(* ===== verification/VbbmTheorems.v ===== *)
(** * What the VBBM and the copy locks guarantee

    The statements about the VBBM and about [CopyLocks], each with an instance at a
    small table, and the run in which growing the VBBM loses an entry. *)

From S2P Require Import Prelude BinFile Hasher HashChain Undo Table Vbbm VbbmProofs Vss VssProofs VssWrite CopyLocks SlaveNode SlaveProofs Samples.

#[local] Opaque Hasher.

(** C38 [VBBM::insert] followed by [VBBM::lookup]: the table behaves as a map from
    (lbid, version) to (file, block), also when the insertion has to grow the
    table, and the invariant is kept. *)
Theorem vbbm_insert_lookup lbid verID vbOID vbFBO loading s :
  0 ≤ lbid → vb_inv (u_mem s) → vb_abs (u_mem s) !! (lbid, verID) = None →
  ∃ s', insert lbid verID vbOID vbFBO loading s = (Ret tt, s') ∧ vb_inv (u_mem s') ∧
    ∀ l v, 0 ≤ l → 0 ≤ v →
      lookup l v (u_mem s') =
        if decide ((l, v) = (lbid, verID)) then Ret (Some (vbOID, vbFBO)) else lookup l v (u_mem s).
Proof.
  intros Hl Hinv Hnew.
  destruct (insert_spec lbid verID vbOID vbFBO loading s) as (s' & Hr & Hi & Ha & _); [lia|done|done|].
  exists s'. split; [done|]. split; [done|]. intros l v Hl0 Hv0. rewrite !lookup_spec by done.
  rewrite Ha. case_decide as Heq; [by rewrite Heq, lookup_insert_eq|by rewrite lookup_insert_ne by congruence].
Qed.

Lemma vbbm_insert_lookup_witness :
  ∃ s', insert 8 2 9 121 false vbbm1 = (Ret tt, s') ∧ vb_inv (u_mem s') ∧
    ∀ l v, 0 ≤ l → 0 ≤ v →
      lookup l v (u_mem s') =
        if decide ((l, v) = (8, 2)) then Ret (Some (9, 121)) else lookup l v (u_mem vbbm1).
Proof.
  apply (vbbm_insert_lookup 8 2 9 121 false vbbm1); [lia|apply vbbm1_inv|].
  rewrite (proj1 (proj2 vbbm1_inv)). reflexivity.
Defined.

(** [VBBM::removeEntry] removes exactly the entry it is given; a missing entry
    is ignored. *)
Theorem vbbm_remove_lookup lbid verID s :
  lbid ≠ -1 → vb_inv (u_mem s) →
  ∃ s', removeEntry lbid verID s = (Ret tt, s') ∧ vb_inv (u_mem s') ∧
    ∀ l v, 0 ≤ l → 0 ≤ v →
      lookup l v (u_mem s') =
        if decide ((l, v) = (lbid, verID)) then Ret None else lookup l v (u_mem s).
Proof.
  intros Hl Hinv. destruct (removeEntry_detail lbid verID s Hl Hinv) as (s' & Hr & Hi & Ha & _).
  exists s'. split; [done|]. split; [done|]. intros l v Hl0 Hv0. rewrite !lookup_spec by done.
  rewrite Ha. case_decide as Heq; [by rewrite Heq, lookup_delete_eq|by rewrite lookup_delete_ne by congruence].
Qed.

Lemma vbbm_remove_lookup_witness :
  ∃ s', removeEntry 7 0 vbbm1 = (Ret tt, s') ∧ vb_inv (u_mem s') ∧
    ∀ l v, 0 ≤ l → 0 ≤ v →
      lookup l v (u_mem s') =
        if decide ((l, v) = (7, 0)) then Ret None else lookup l v (u_mem vbbm1).
Proof. apply (vbbm_remove_lookup 7 0 vbbm1); [lia|apply vbbm1_inv]. Defined.




(** Three entries, of which the two in the first slots are removed. *)
Definition vbbm_holes : VBBM :=
  ((insert 1 0 9 250 false ≫= fun _ => insert 2 0 9 251 false ≫= fun _ =>
    insert 3 0 9 252 false ≫= fun _ => removeEntry 1 0 ≫= fun _ => removeEntry 2 0) vbbm0).2.

(** [getBlocks] on a table with holes loses an entry: block 3 had its version
    at block 252 of the file; the call allocates blocks 0 to 3, the table grows
    by copying only its first [vbCurrentSize] slots, and the entry is gone. *)
Theorem getBlocks_loses_entry :
  let res := getBlocks (Some 8192) 4 9 (vbbm_holes, vss0) in
  lookup 3 0 (u_mem vbbm_holes) = Ret (Some (9, 252)) ∧
  res.1 = Ret ([mkVBRange 9 0 4], []) ∧
  lookup 3 0 (u_mem res.2.1) = Ret None.
Proof. vm_compute. done. Qed.

(** Round trip: loading the file that [VBBM::save] wrote gives the same map and
    the same version buffer files, whatever the table had before. *)
Theorem vbbm_load_save c m s :
  1 ≤ c → saveable m → vb_inv (u_mem s) →
  ∃ s', vb_load (Some c) (Some (vb_save m)) s = (Ret tt, s') ∧
        vb_inv (u_mem s') ∧ vb_abs (u_mem s') = vb_abs m ∧ slack (u_mem s') = 0 ∧
        t_files (u_mem s') = t_files m.
Proof. apply load_save_spec. Qed.

Lemma vbbm_load_save_witness :
  ∃ s', vb_load (Some 8192) (Some (vb_save (u_mem vbbm1))) vbbm0 = (Ret tt, s') ∧
        vb_inv (u_mem s') ∧ vb_abs (u_mem s') = vb_abs (u_mem vbbm1) ∧ slack (u_mem s') = 0 ∧
        t_files (u_mem s') = t_files (u_mem vbbm1).
Proof.
  apply (vbbm_load_save 8192 (u_mem vbbm1) vbbm0); [lia| |apply vbbm0_inv].
  split; [apply vbbm1_inv|apply vbbm1_inv|vm_compute; reflexivity|vm_compute; reflexivity|..];
    apply forallb_Forall; vm_compute; reflexivity.
Defined.

(** [removeEntry], and [insert] on a table with room, leave a log that brings
    the whole VBBM segment back, byte for byte. *)
Theorem vbbm_changes_undone s lbid verID vbOID vbFBO :
  undoRecords s = [] →
  undoChanges (removeEntry lbid verID s).2 = (Ret tt, s) ∧
  (vbCurrentSize (t_hdr (u_mem s)) < vbCapacity (t_hdr (u_mem s)) →
   undoChanges (insert lbid verID vbOID vbFBO false s).2 = (Ret tt, s)).
Proof.
  intros H0.
  assert (∀ A (res : outcome A * VBBM), recorded (=) s res → undoChanges res.2 = (Ret tt, s)) as Hrec.
  { intros A res Hr. rewrite (recorded_undo _ _ H0 Hr). destruct s as [m log]. cbn in *. by subst log. }
  split; [apply Hrec, removeEntry_recorded|]. intros Hlt. by apply Hrec, insert_recorded.
Qed.

Lemma vbbm_changes_undone_witness :
  undoChanges (removeEntry 7 0 vbbm0).2 = (Ret tt, vbbm0) ∧
  (vbCurrentSize (t_hdr (u_mem vbbm0)) < vbCapacity (t_hdr (u_mem vbbm0)) →
   undoChanges (insert 7 0 9 120 false vbbm0).2 = (Ret tt, vbbm0)).
Proof. apply (vbbm_changes_undone vbbm0 7 0 9 120). reflexivity. Defined.

(** * What the copy locks guarantee *)


(** Mutual exclusion: a range is locked after [lockRange], growing the segment
    if it is full; it stays locked until something releases it, and [isLocked]
    answers for any range whether it meets a range that is held. *)
Theorem lockRange_excludes l txnID s :
  cl_inv (u_mem s) → 0 < range_size l →
  ∃ s', lockRange l txnID s = (Ret tt, s') ∧ cl_inv (u_mem s') ∧
        locks (u_mem s') ≡ₚ mkCL (range_start l) (range_size l) txnID :: locks (u_mem s) ∧
        (∀ r, cl_isLocked r (u_mem s') =
              intersects r (mkCL (range_start l) (range_size l) txnID) || cl_isLocked r (u_mem s)) ∧
        cl_isLocked l (u_mem s') = true.
Proof.
  intros Hi Hl. destruct (lockRange_spec l txnID s Hi Hl) as (s' & Hr & Hi' & Hp).
  assert (∀ r, cl_isLocked r (u_mem s') =
    intersects r (mkCL (range_start l) (range_size l) txnID) || cl_isLocked r (u_mem s)) as Hlk.
  { intros r. rewrite !cl_isLocked_spec by done. apply eq_iff_eq_true.
    rewrite orb_true_iff, !existsb_exists. setoid_rewrite <- list_elem_of_In. setoid_rewrite Hp.
    setoid_rewrite elem_of_cons. naive_solver. }
  exists s'. split_and!; try done. rewrite Hlk. apply orb_true_iff. left. unfold intersects. cbn.
  apply andb_true_iff. split; [apply andb_true_iff; split|].
  - apply negb_true_iff, Z.eqb_neq. lia.
  - apply Z.leb_le. lia.
  - apply Z.leb_le. lia.
Qed.

Lemma lockRange_excludes_witness :
  ∃ s', lockRange (mkRange 200 4) 5 cl1 = (Ret tt, s') ∧ cl_inv (u_mem s') ∧
        locks (u_mem s') ≡ₚ mkCL 200 4 5 :: locks (u_mem cl1) ∧
        (∀ r, cl_isLocked r (u_mem s') = intersects r (mkCL 200 4 5) || cl_isLocked r (u_mem cl1)) ∧
        cl_isLocked (mkRange 200 4) (u_mem s') = true.
Proof. apply (lockRange_excludes (mkRange 200 4) 5 cl1); [exact cl1_inv|cbn; lia]. Defined.

(** [releaseRange] frees exactly the locks that meet the range, and the range
    is free after it; [rollback] frees exactly the locks of the transaction. *)
Theorem releaseRange_frees l txnID s :
  cl_inv (u_mem s) →
  (∃ s', releaseRange l s = (Ret tt, s') ∧ cl_inv (u_mem s') ∧
         locks (u_mem s') = List.filter (fun e => negb (intersects l e)) (locks (u_mem s)) ∧
         cl_isLocked l (u_mem s') = false) ∧
  (∃ s', cl_rollback txnID s = (Ret tt, s') ∧ cl_inv (u_mem s') ∧
         locks (u_mem s') = List.filter (fun e => negb (cl_txnID e =? txnID)) (locks (u_mem s))).
Proof.
  intros Hi. split; [|by apply cl_rollback_spec].
  destruct (releaseRange_spec l s Hi) as (s' & Hr & Hi' & Hl). exists s'. split_and!; try done.
  rewrite cl_isLocked_spec, Hl by done. apply not_true_iff_false. rewrite existsb_exists.
  intros (e & He & Hint). apply filter_In in He as [_ He]. by rewrite Hint in He.
Qed.

Lemma releaseRange_frees_witness :
  (∃ s', releaseRange (mkRange 105 1) cl1 = (Ret tt, s') ∧ cl_inv (u_mem s') ∧
         locks (u_mem s') = List.filter (fun e => negb (intersects (mkRange 105 1) e)) (locks (u_mem cl1)) ∧
         cl_isLocked (mkRange 105 1) (u_mem s') = false) ∧
  (∃ s', cl_rollback 3 cl1 = (Ret tt, s') ∧ cl_inv (u_mem s') ∧
         locks (u_mem s') = List.filter (fun e => negb (cl_txnID e =? 3)) (locks (u_mem cl1))).
Proof. apply (releaseRange_frees (mkRange 105 1) 3 cl1 cl1_inv). Defined.

(** Locking a range in a segment with room, releasing a range and rolling a
    transaction back leave a log that brings the segment and its descriptor
    back. *)
Theorem copylocks_changes_undone s l txnID :
  undoRecords s = [] →
  undoChanges (releaseRange l s).2 = (Ret tt, s) ∧
  undoChanges (cl_rollback txnID s).2 = (Ret tt, s) ∧
  (mst_currentSize (cl_shminfo (u_mem s)) ≠ allocdSize (cl_shminfo (u_mem s)) →
   undoChanges (lockRange l txnID s).2 = (Ret tt, s)).
Proof.
  intros H0.
  assert (∀ A (res : outcome A * CopyLocks), recorded (=) s res → undoChanges res.2 = (Ret tt, s)) as Hrec.
  { intros A res Hr. rewrite (recorded_undo _ _ H0 Hr). destruct s as [m log]. cbn in *. by subst log. }
  split_and!.
  - apply Hrec, recorded_get, recorded_forM; [apply _|]. intros. apply free_slot_recorded.
  - apply Hrec, recorded_get, recorded_forM; [apply _|]. intros. apply free_slot_recorded.
  - intros Hne. apply Hrec, recorded_get. assert (_ =? _ = false) as -> by by apply Z.eqb_neq.
    rewrite mret_run. apply recorded_get, lock_scan_recorded.
Qed.

Lemma copylocks_changes_undone_witness :
  undoChanges (releaseRange (mkRange 105 1) (confirmed cl1)).2 = (Ret tt, confirmed cl1) ∧
  undoChanges (cl_rollback 3 (confirmed cl1)).2 = (Ret tt, confirmed cl1) ∧
  (mst_currentSize (cl_shminfo (u_mem cl1)) ≠ allocdSize (cl_shminfo (u_mem cl1)) →
   undoChanges (lockRange (mkRange 105 1) 3 (confirmed cl1)).2 = (Ret tt, confirmed cl1)).
Proof. apply (copylocks_changes_undone (confirmed cl1) (mkRange 105 1) 3). reflexivity. Defined.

####################

THE TASK – Could you retype exactly the lines above, starting at the line that contains "s', removeEntry 7" and ending at the line that contains "vbbm0 = (Ret tt, s') ∧", and nothing more?

YOUR RESPONSE –
  ∃ s', removeEntry 7 0 vbbm1 = (Ret tt, s') ∧ vb_inv (u_mem s') ∧
    ∀ l v, 0 ≤ l → 0 ≤ v →
      lookup l v (u_mem s') =
        if decide ((l, v) = (7, 0)) then Ret None else lookup l v (u_mem vbbm1).
Proof. apply (vbbm_remove_lookup 7 0 vbbm1); [lia|apply vbbm1_inv]. Defined.




(** Three entries, of which the two in the first slots are removed. *)
Definition vbbm_holes : VBBM :=
  ((insert 1 0 9 250 false ≫= fun _ => insert 2 0 9 251 false ≫= fun _ =>
    insert 3 0 9 252 false ≫= fun _ => removeEntry 1 0 ≫= fun _ => removeEntry 2 0) vbbm0).2.

(** [getBlocks] on a table with holes loses an entry: block 3 had its version
    at block 252 of the file; the call allocates blocks 0 to 3, the table grows
    by copying only its first [vbCurrentSize] slots, and the entry is gone. *)
Theorem getBlocks_loses_entry :
  let res := getBlocks (Some 8192) 4 9 (vbbm_holes, vss0) in
  lookup 3 0 (u_mem vbbm_holes) = Ret (Some (9, 252)) ∧
  res.1 = Ret ([mkVBRange 9 0 4], []) ∧
  lookup 3 0 (u_mem res.2.1) = Ret None.
Proof. vm_compute. done. Qed.

(** Round trip: loading the file that [VBBM::save] wrote gives the same map and
    the same version buffer files, whatever the table had before. *)
Theorem vbbm_load_save c m s :
  1 ≤ c → saveable m → vb_inv (u_mem s) →
  ∃ s', vb_load (Some c) (Some (vb_save m)) s = (Ret tt, s') ∧
        vb_inv (u_mem s') ∧ vb_abs (u_mem s') = vb_abs m ∧ slack (u_mem s') = 0 ∧
        t_files (u_mem s') = t_files m.
Proof. apply load_save_spec. Qed.

Lemma vbbm_load_save_witness :
  ∃ s', vb_load (Some 8192) (Some (vb_save (u_mem vbbm1))) vbbm0 = (Ret tt, s') ∧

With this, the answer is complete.